Atos tão necessários, a atenção, o afago, em suma, o colo destinado a quem mais perto está adquire dimensão até social, ultrapassando as barreiras do eu: dilui-se em algo maior, como num grande abraço.

"Há essa complexidade de o colo fortalecer inclusive a imunidade do corpo de cada um de nós, mas a gente também pode pensá-lo como algo que afeta a imunidade da sociedade. Se a gente puder acolher todos os sujeitos de uma coletividade, certamente vamos ter um todo mais saudável", considera Vera Iaconelli.

Que assim seja.

*O jornalista viajou a Salvador a convite da Novalgina

>> Saiba Mais

Evolução do colo

0 a 2 anos: Pegar efetivamente no colo, olhar, ouvir, falar, acariciar, ajuda a se organizar física e psiquicamente

2 a 4 anos: Deve ser avaliado conforme a necessidade, o colo efetivo ao sentir tristeza e dor, mas é preciso dar autonomia para começar a descobrir o mundo por si

4 a 10 anos: Não é mais necessário colocar no colo o tempo todo, mas é importante ouvir, conversar, abraçar, beijar e mostrar empatia

11 a 16 anos: Conversar é o mais importante. Com entendimento melhor de mundo, a palavra tem mais efeito sobre o adolescente

16 a 21 anos: Jovens podem ser mais avessos ao toque. Conversar por telefone e por mensagem de texto já causa grande efeito

Vida adulta: O distanciamento entre as pessoas pode fazer com que o toque volte a ser importante.

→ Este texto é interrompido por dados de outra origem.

Lemma call_mono bs bs' rel rel' c : call_ok bs rel c →
  (∀ x, bs !! callBinding c = Some x → ∃ x', bs' !! callBinding c = Some x' ∧ (bClosing x = true → bClosing x' = true) ∧
     (is_Some (holds c) → bOperation x' = bOperation x ∧ bTenants x' = bTenants x)) →
  (∀ b, b ∈ rel' → b ∈ rel ∨ holds c ≠ Some b) → call_ok bs' rel' c.
Proof.
  intros (x & Hx & H) Hb Hr. destruct (Hb x Hx) as (x' & Hx' & Hc & Hh). exists x'. split; [done|]. destruct c; simpl in *; try done; auto.
  - destruct Hh as [-> ->]; [eauto|]. destruct H as (H1 & H2 & H3). split_and!; [done..|]. intros E Hin. destruct (Hr b Hin); [by apply H3|done].
  - destruct Hh as [-> ->]; [eauto|]. destruct H as (H1 & H2 & H3). split_and!; [done..|]. intros Hin. destruct (Hr b Hin); [by apply H3|done].
  - destruct Hh as [-> ->]; [eauto|]. destruct H as (H1 & H2 & H3). auto.
Qed.
(** Calls change, bindings do not: one call moves or ends without gaining a gate. *)
Lemma am_calls m k o : am_inv m → (∀ c, o = Some c → call_ok (bindings m) (released m) c ∧ k < next m ∧ holds c = None) →
  am_inv (setCalls m (match o with Some c => <[k := c]> (calls m) | None => delete k (calls m) end)).
Proof.
  intros [I1 I2 I3 I4 I5 I6 I7] Ho.
  assert (Hl : ∀ k' c', match o with Some c => <[k := c]> (calls m) | None => delete k (calls m) end !! k' = Some c' →
    (k' = k ∧ o = Some c') ∨ calls m !! k' = Some c').
  { intros k' c'. destruct o; [rewrite lookup_insert_Some|rewrite lookup_delete_Some]; naive_solver. }
  split; simpl; try done.
  - intros k' c' [[-> E]|?]%Hl; [destruct (Ho _ E) as (? & ? & _); auto|auto].
  - intros k1 k2 c1 c2 b [[-> E1]|?]%Hl [[-> E2]|?]%Hl Hb1 Hb2; [done| | |by eapply I2].
    + destruct (Ho _ E1) as (_ & _ & ?). congruence.
    + destruct (Ho _ E2) as (_ & _ & ?). congruence.
Qed.
(** The call that holds the gate of a binding, or takes it, changes the binding. *)
Lemma am_binding m k b x x' o lv rel n : am_inv m → bindings m !! b = Some x → next m <= n → k < n →
  (bClosing x = true → bClosing x' = true) →
  (∀ k' c', calls m !! k' = Some c' → holds c' = Some b → k' = k) →
  (∀ c, o = Some c → call_ok (<[b := x']> (bindings m)) rel c ∧ (holds c = None ∨ holds c = Some b)) →
  (∀ b', b' ∈ rel → b' ∈ released m ∨ b' = b ∧ bClosing x' = true ∧ bTenants x' = ∅) →
  (∀ b', b' ∈ released m → b' = b → bTenants x' = ∅) →
  (∀ t, t ∈ lv ↔ (∃ b0 x0 name, b0 ≠ b ∧ bindings m !! b0 = Some x0 ∧ bTenants x0 !! name = Some t) ∨ ∃ name, bTenants x' !! name = Some t) →
  (∀ name t, bTenants x' !! name = Some t → bTenants x !! name = Some t ∨ t ∉ live m ∧ t < n ∧ ∀ name', bTenants x' !! name' = Some t → name' = name) →
  ∀ bd, (∀ id b', bd !! id = Some b' → beds m !! id = Some b') →
  am_inv (mkAmenities (registered m) bd (<[b := x']> (bindings m)) (started m) (closed m)
    (match o with Some c => <[k := c]> (calls m) | None => delete k (calls m) end) lv rel n).
Proof.
  intros [I1 I2 I3 I4 I5 I6 I7] Hx Hn Hk Hcl Hone Ho Hrel Hkeep Hlv Hten bd Hbd.
  assert (Hl : ∀ k' c', match o with Some c => <[k := c]> (calls m) | None => delete k (calls m) end !! k' = Some c' →
    (k' = k ∧ o = Some c') ∨ (k' ≠ k ∧ calls m !! k' = Some c')).
  { intros k' c'. destruct o; [rewrite lookup_insert_Some|rewrite lookup_delete_Some]; naive_solver. }
  assert (Hold : ∀ b0 x0 name t, bindings m !! b0 = Some x0 → bTenants x0 !! name = Some t → t ∈ live m) by (intros; apply I3; eauto).
  split; simpl.
  - intros k' c' [[-> E]|[Hne E]]%Hl; [destruct (Ho _ E); split; [done|lia]|]. destruct (I1 _ _ E) as [Hc Hlt]. split; [|lia].
    apply (call_mono _ _ _ _ _ Hc).
    + intros y Hy. destruct (decide (b = callBinding c')) as [Hb|Hb]; [|rewrite lookup_insert_ne by done; eauto].
      rewrite <- Hb in *. rewrite lookup_insert_eq. rewrite Hx in Hy. injection Hy as <-. exists x'. split_and!; [done..|]. intros [b0 Hh]. destruct Hne. apply (Hone k' c'); [done|].
      destruct c'; simpl in *; congruence.
    + intros b' [?|(-> & _ & _)]%Hrel; [auto|]. right. intros Hh. destruct Hne. by apply (Hone k' c').
  - intros k1 k2 c1 c2 b0 [[-> E1]|[Hn1 E1]]%Hl [[-> E2]|[Hn2 E2]]%Hl H1 H2; [done| | |by eapply I2].
    + destruct (Ho _ E1) as [_ [?|?]]; [congruence|]. destruct Hn2. apply (Hone k2 c2); congruence.
    + destruct (Ho _ E2) as [_ [?|?]]; [congruence|]. destruct Hn1. apply (Hone k1 c1); congruence.
  - intros t. rewrite Hlv. split.
    + intros [(b0 & x0 & name & Hne & H0 & Ht)|[name Ht]]; [exists b0, x0, name; by rewrite lookup_insert_ne|exists b, x', name; by rewrite lookup_insert_eq].
    + intros (b0 & x0 & name & H0 & Ht). apply lookup_insert_Some in H0 as [[<- <-]|[Hne H0]]; [eauto|left; eauto 10].
  - intros b1 b2 x1 x2 n1 n2 t. rewrite !lookup_insert_Some. intros [[<- <-]|[Hn1 H1]] [[<- <-]|[Hn2 H2]] T1 T2.
    + split; [done|]. destruct (Hten _ _ T1) as [O1|(F1 & _ & U1)]; [|symmetry; by apply U1]. destruct (Hten _ _ T2) as [O2|(F2 & _ & U2)]; [|by apply U2].
      by destruct (I4 b b x x n1 n2 t).
    + exfalso. destruct (Hten _ _ T1) as [O1|(F1 & _)]; [destruct (I4 b b2 x x2 n1 n2 t); congruence|]. apply F1. by eapply Hold.
    + exfalso. destruct (Hten _ _ T2) as [O2|(F2 & _)]; [destruct (I4 b1 b x1 x n1 n2 t); congruence|]. apply F2. by eapply Hold.
    + by eapply I4.
  - destruct I5 as [F1 F2]. split.
    + intros b0 x0 [[<- _]|[_ H0]]%lookup_insert_Some; [specialize (F1 _ _ Hx)|specialize (F1 _ _ H0)]; lia.
    + intros t. rewrite Hlv. intros [(b0 & x0 & name & _ & H0 & Ht)|[name Ht]]; [specialize (F2 t (Hold _ _ _ _ H0 Ht)); lia|].
      destruct (Hten _ _ Ht) as [Ho'|(_ & ? & _)]; [specialize (F2 t (Hold _ _ _ _ Hx Ho')); lia|done].
  - intros b0 Hb0. destruct (decide (b = b0)) as [<-|Hne].
    + exists x'. rewrite lookup_insert_eq. split; [done|]. destruct (Hrel b Hb0) as [Hin|(_ & ? & ?)]; [|done].
      destruct (I6 b Hin) as (y & Hy & Hc & _). rewrite Hx in Hy. injection Hy as <-. split; [auto|by eapply Hkeep].
    + rewrite lookup_insert_ne by done. destruct (Hrel b0 Hb0) as [Hin|(-> & _)]; [by apply I6|done].
  - intros id b0 Hb0%Hbd. apply I7 in Hb0. destruct (decide (b = b0)) as [<-|]; [rewrite lookup_insert_eq; eauto|by rewrite lookup_insert_ne].
Qed.
Lemma alter_as_insert (bs : gmap Z bedBinding) b x f : bs !! b = Some x → alter f b bs = <[b := f x]> bs.
Proof.
  intros Hx. apply map_eq. intros b'. destruct (decide (b = b')) as [<-|]; [by rewrite lookup_alter_eq, lookup_insert_eq, Hx|by rewrite lookup_alter_ne, lookup_insert_ne].
Qed.
(** A change that keeps the tenants keeps what is live. *)
Lemma live_kept m b x x' : am_inv m → bindings m !! b = Some x → bTenants x' = bTenants x →
  (∀ t, t ∈ live m ↔ (∃ b0 x0 name, b0 ≠ b ∧ bindings m !! b0 = Some x0 ∧ bTenants x0 !! name = Some t) ∨ ∃ name, bTenants x' !! name = Some t).
Proof.
  intros Hi Hx -> t. rewrite (ai_live _ Hi). split.
  - intros (b0 & x0 & name & H0 & Ht). destruct (decide (b0 = b)) as [->|]; [rewrite Hx in H0; injection H0 as <-; eauto|left; eauto 10].
  - intros [(b0 & x0 & name & _ & H0 & Ht)|[name Ht]]; eauto.
Qed.
Section holder.
Context (m : amenities) (k : Z) (c : amenity_call) (b : Z) (Hi : am_inv m) (Hc : calls m !! k = Some c) (Hb : holds c = Some b).
Lemma holder_only k' c' : calls m !! k' = Some c' → holds c' = Some b → k' = k.
Proof. intros H H'. by eapply (ai_one _ Hi). Qed.
(** The call that holds the gate gives it back. *)
Lemma am_leave x : bindings m !! b = Some x → am_inv (ended (withBinding m b (gate false)) k).
Proof.
  intros Hx. unfold ended, withBinding. simpl. rewrite (alter_as_insert _ _ x) by done.
  refine (am_binding m k b x (gate false x) None (live m) (released m) (next m) Hi Hx _ _ _ holder_only _ _ _ _ _ (beds m) _); try done.
  - by destruct (ai_calls _ Hi _ _ Hc).
  - auto.
  - intros b' Hb' ->. destruct (ai_released _ Hi b Hb') as (y & Hy & _ & Ht). rewrite Hx in Hy. by injection Hy as <-.
  - by apply (live_kept m b x).
  - auto.
Qed.
End holder.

Conversar, mesmo que por telefone, faz as pessoas se sentirem melhores


>> O colo na literatura

“Quero colo” (Edições SM), escrito e ilustrado por dois importantes nomes da literatura infantil contemporânea, Stela Barbieri e Fernando Vilela, é um livro que tenta responder à pergunta: como os bebês são ninados em diferentes países, culturas, comportamentos e contextos culturais? Imbuídos dessa missão, os autores percorrem paisagens geográficas e humanas comprovando o que já sabemos bem: a necessidade de amparo e proteção é universal e precisa ser cultivada e desenvolvida em todas as fases da vida, a começar pela infância. É um passeio pelo afeto a partir de ilustrações do famoso “colinho” ao redor do planeta.